Aim of the exercise
Please give the number of lines in the entries below that hold "Hall", with no other words.

Exercise material
Lemma scan_loop_list (max : Z) (inner : nat) :
  0 <= max <= INT_MAX ->
  (20 <= inner)%nat ->
  forall (n fuel : nat) (p : Z) (w : world),
    3 <= p ->
    n = Z.to_nat (max - p) ->
    (n <= fuel)%nat ->
    exists os w',
      scan_loop tape fuel inner max p w = Done w' /\
      scan_list tape inner (upfrom p n) w = Done (os, w') /\
      map fst os = upfrom p n /\
      out w' = (out w ++ render os)%string.
Proof.
  intros Hmax Hin.
  assert (to_uint max = max) as Hu
    by (apply to_uint_small; unfold INT_MAX, UINT_MOD in *; lia).
  induction n as [|n IH]; intros fuel p w Hp Hn Hf;
    rewrite scan_loop_unfold, Hu.
  - replace (p <? max) with false by (symmetry; apply Z.ltb_ge; lia).
    exists [], w. cbn [upfrom scan_list map render].
    now rewrite append_empty_r.
  - replace (p <? max) with true by (symmetry; apply Z.ltb_lt; lia).
    destruct fuel as [|fuel]; [lia|].
    destruct (trial_loop_start tape p inner w ltac:(lia) Hin)
      as (w1 & l & Hrun & Hout & _).
    unfold candidate_body. cbn [upfrom scan_list].
    rewrite Hrun. cbn [bind].
    rewrite to_uint_small by (unfold INT_MAX, UINT_MOD in *; lia).
    destruct (IH fuel (p + 1) (report p w1 l) ltac:(lia) ltac:(lia)
                ltac:(lia)) as (os & w' & Hs & Hl & Hm & Ho).
    exists ((p, outcome_of l) :: os), w'.
    rewrite Hs, Hl. cbn [bind map fst render].
    rewrite Hm, Ho, report_value by lia. cbn [out].
    rewrite Hout, !append_assoc. repeat split; reflexivity.
Qed.

End Scan.

Lemma upfrom_length (n : nat) (p : Z) : List.length (upfrom p n) = n.
Proof.
  revert p. induction n as [|n IH]; intros p; simpl;
    [reflexivity | now rewrite IH].
Qed.

Lemma upfrom_nth (n i : nat) (p : Z) :
  (i < n)%nat -> nth i (upfrom p n) 0 = p + Z.of_nat i.
Proof.
  revert i p. induction n as [|n IH]; intros i p Hi; [lia|].
  destruct i as [|i]; simpl upfrom; cbn [nth]; [lia|].
  rewrite IH by lia. lia.
Qed.

(** ** Shared and fresh GMP variables *)

Lemma lift_bind {A B : Type} (R : A -> A -> Prop) (S : B -> B -> Prop)
  (m1 m2 : res A) (f g : A -> res B) :
  lift R m1 m2 ->
  (forall a b, R a b -> lift S (f a) (g b)) ->
  lift S (bind m1 f) (bind m2 g).
Proof.
  intros Hm Hf. destruct m1, m2; simpl in *; try contradiction; auto.
Qed.

Lemma lift_observe (r1 r2 : res world) :
  lift same_view r1 r2 -> observe r1 = observe r2.
Proof.
  destruct r1 as [w1| |], r2 as [w2| |]; simpl; try contradiction;
    try reflexivity.
  intros [Hr Ho]. unfold observe. simpl. now rewrite Hr, Ho.
Qed.

Section SharedVersusFresh.

Variable tape : nat -> Z.

Lemma trial_body_bigs (p : Z) (l : locals) (b1 b2 : Mpz.vars)
  (k : nat) (o : string) :
  trial_body tape p (mkWorld b1 k o) l = trial_body tape p (mkWorld b2 k o) l.
Proof. reflexivity. Qed.

Lemma trial_body_sim (p : Z) (w1 w2 : world) (l : locals) :
  same_view w1 w2 ->
  lift same_state (trial_body tape p w1 l) (trial_body_fresh tape p w2 l).
Proof.
  destruct w1 as [b1 k1 o1], w2 as [b2 k2 o2].
  intros [Hk Ho]. simpl in Hk, Ho. subst k2 o2.
  unfold trial_body_fresh, release. cbn [rng out].
  rewrite (trial_body_bigs p l Mpz.init b1).
  destruct (trial_body tape p (mkWorld b1 k1 o1) l) as [[w' l']| |];
    simpl; auto.
  repeat split.
Qed.

Lemma trial_loop_sim (p : Z) (fuel : nat) :
  forall (w1 w2 : world) (l : locals),
    same_view w1 w2 ->
    lift same_state (trial_loop tape fuel p w1 l)
      (trial_loop_fresh tape fuel p w2 l).
Proof.
  induction fuel as [|fuel IH]; intros w1 w2 l Hv; simpl;
    destruct ((trial l <? 20) && (composite_witness l =? 0));
    simpl; try (split; [exact Hv | reflexivity]); try exact I.
  apply lift_bind with (R := same_state).
  - now apply trial_body_sim.
  - intros [a la] [b lb] [Hab Hl]. simpl in Hab, Hl. subst lb.
    now apply IH.
Qed.

Lemma report_sim (p : Z) (w1 w2 : world) (l : locals) :
  same_view w1 w2 -> same_view (report p w1 l) (report p w2 l).
Proof.
  intros [Hk Ho]. unfold report, printf.
  destruct (composite_witness l =? 0); [|destruct (fermat_liar l >? 0)];
    split; cbn [rng out]; congruence.
Qed.

Lemma scan_loop_sim (inner : nat) (max : Z) (fuel : nat) :
  forall (p : Z) (w1 w2 : world),
    same_view w1 w2 ->
    lift same_view (scan_loop tape fuel inner max p w1)
      (scan_loop_fresh tape fuel inner max p w2).
Proof.
  induction fuel as [|fuel IH]; intros p w1 w2 Hv; simpl;
    destruct (p <? to_uint max); simpl; try exact Hv; try exact I.
  apply lift_bind with (R := same_view).
  - unfold candidate_body, candidate_body_fresh.
    apply lift_bind with (R := same_state).
    + now apply trial_loop_sim.
    + intros [a la] [b lb] [Hab Hl]. simpl in Hab, Hl. subst lb.
      simpl. now apply report_sim.
  - intros a b Hab. now apply IH.
Qed.

End SharedVersusFresh.


(** ** The loop of one candidate, by its first failing trial *)

Section Verdicts.

Variable tape : nat -> Z.

Lemma trial_loop_all_pass (p : Z) (fuel : nat) (w : world) :
  3 <= p <= INT_MAX ->
  (20 <= fuel)%nat ->
  passes_before tape p (rng w) 20 ->
  exists w' l',
    trial_loop tape fuel p w locals0 = Done (w', l') /\
    out w' = out w /\
    rng w' = (rng w + 20)%nat /\
    trial l' = 20 /\
    composite_witness l' = 0 /\
    fermat_liar l' = 0.
Proof.
  intros Hp Hf Hall.
  destruct (trial_loop_start tape p fuel w Hp Hf)
    as (w' & l' & Hrun & Hout & Hstop).
  exists w', l'. unfold stops_as in Hstop.
  rewrite (proj2 (first_failure_none tape p 20 (rng w)) Hall) in Hstop.
  cbn [trial fermat_liar locals0] in Hstop.
  destruct Hstop as (H1 & H2 & H3 & H4). repeat split; assumption.
Qed.

Lemma trial_loop_fails_at (p : Z) (fuel : nat) (w : world) (N : nat) :
  3 <= p <= INT_MAX ->
  (20 <= fuel)%nat ->
  (N < 20)%nat ->
  passes_before tape p (rng w) N ->
  fails_at tape p (rng w) N ->
  exists w' l',
    trial_loop tape fuel p w locals0 = Done (w', l') /\
    out w' = out w /\
    rng w' = (rng w + S N)%nat /\
    trial l' = Z.of_nat N + 1 /\
    composite_witness l' = drawn tape p (rng w + N) /\
    fermat_liar l' = match N with
                     | O => 0
                     | S j => drawn tape p (rng w + j)
                     end.
Proof.
  intros Hp Hf HN Hpass Hfail.
  destruct (trial_loop_start tape p fuel w Hp Hf)
    as (w' & l' & Hrun & Hout & Hstop).
  exists w', l'. unfold stops_as in Hstop.
  rewrite (proj2 (first_failure_some tape p 20 (rng w) N)) in Hstop
    by (repeat split; assumption).
  cbn [trial a1 locals0] in Hstop.
  destruct Hstop as (H1 & H2 & H3 & H4). repeat split; assumption.
Qed.

(** Two first failures of the same run are the same trial. *)
Lemma first_failure_unique (p : Z) (k N M : nat) :
  passes_before tape p k N -> fails_at tape p k N ->
  passes_before tape p k M -> fails_at tape p k M ->
  N = M.
Proof.
  unfold passes_before, fails_at. intros HpN HfN HpM HfM.
  destruct (Nat.lt_trichotomy N M) as [H|[H|H]]; [|exact H|].
  - specialize (HpM N H). congruence.
  - specialize (HpN M H). congruence.
Qed.

End Verdicts.

(** ** The claims *)

(** C1. For a candidate [p >= 3] and a witness [a] with [2 <= a <= p - 1],
    lines 108 to 126 end without a fault, leave [a^p - a] in [e] and its
    remainder modulo [p] in [r1], both exact, and the congruence holds for
    the program ([cmp1 == 0]) if and only if [(a^p - a) mod p] is zero. *)
Theorem congruence_check_correct (v : Mpz.vars) (p a : Z) :
  3 <= p ->
  2 <= a <= p - 1 ->
  exists cmp1 v',
    congruence_check v p a = Done (cmp1, v') /\
    Mpz.e v' = a ^ p - a /\
    Mpz.r1 v' = (a ^ p - a) mod p /\
    (cmp1 =? 0) = ((a ^ p - a) mod p =? 0).
Proof.
  intros Hp Ha. eexists _, _.
  rewrite congruence_check_value by lia.
  split; [reflexivity|]. cbn [Mpz.e Mpz.r1 bigs_after].
  split; [reflexivity|]. split; [reflexivity|].
  unfold congruent. now destruct ((a ^ p - a) mod p =? 0).
Qed.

Written response
2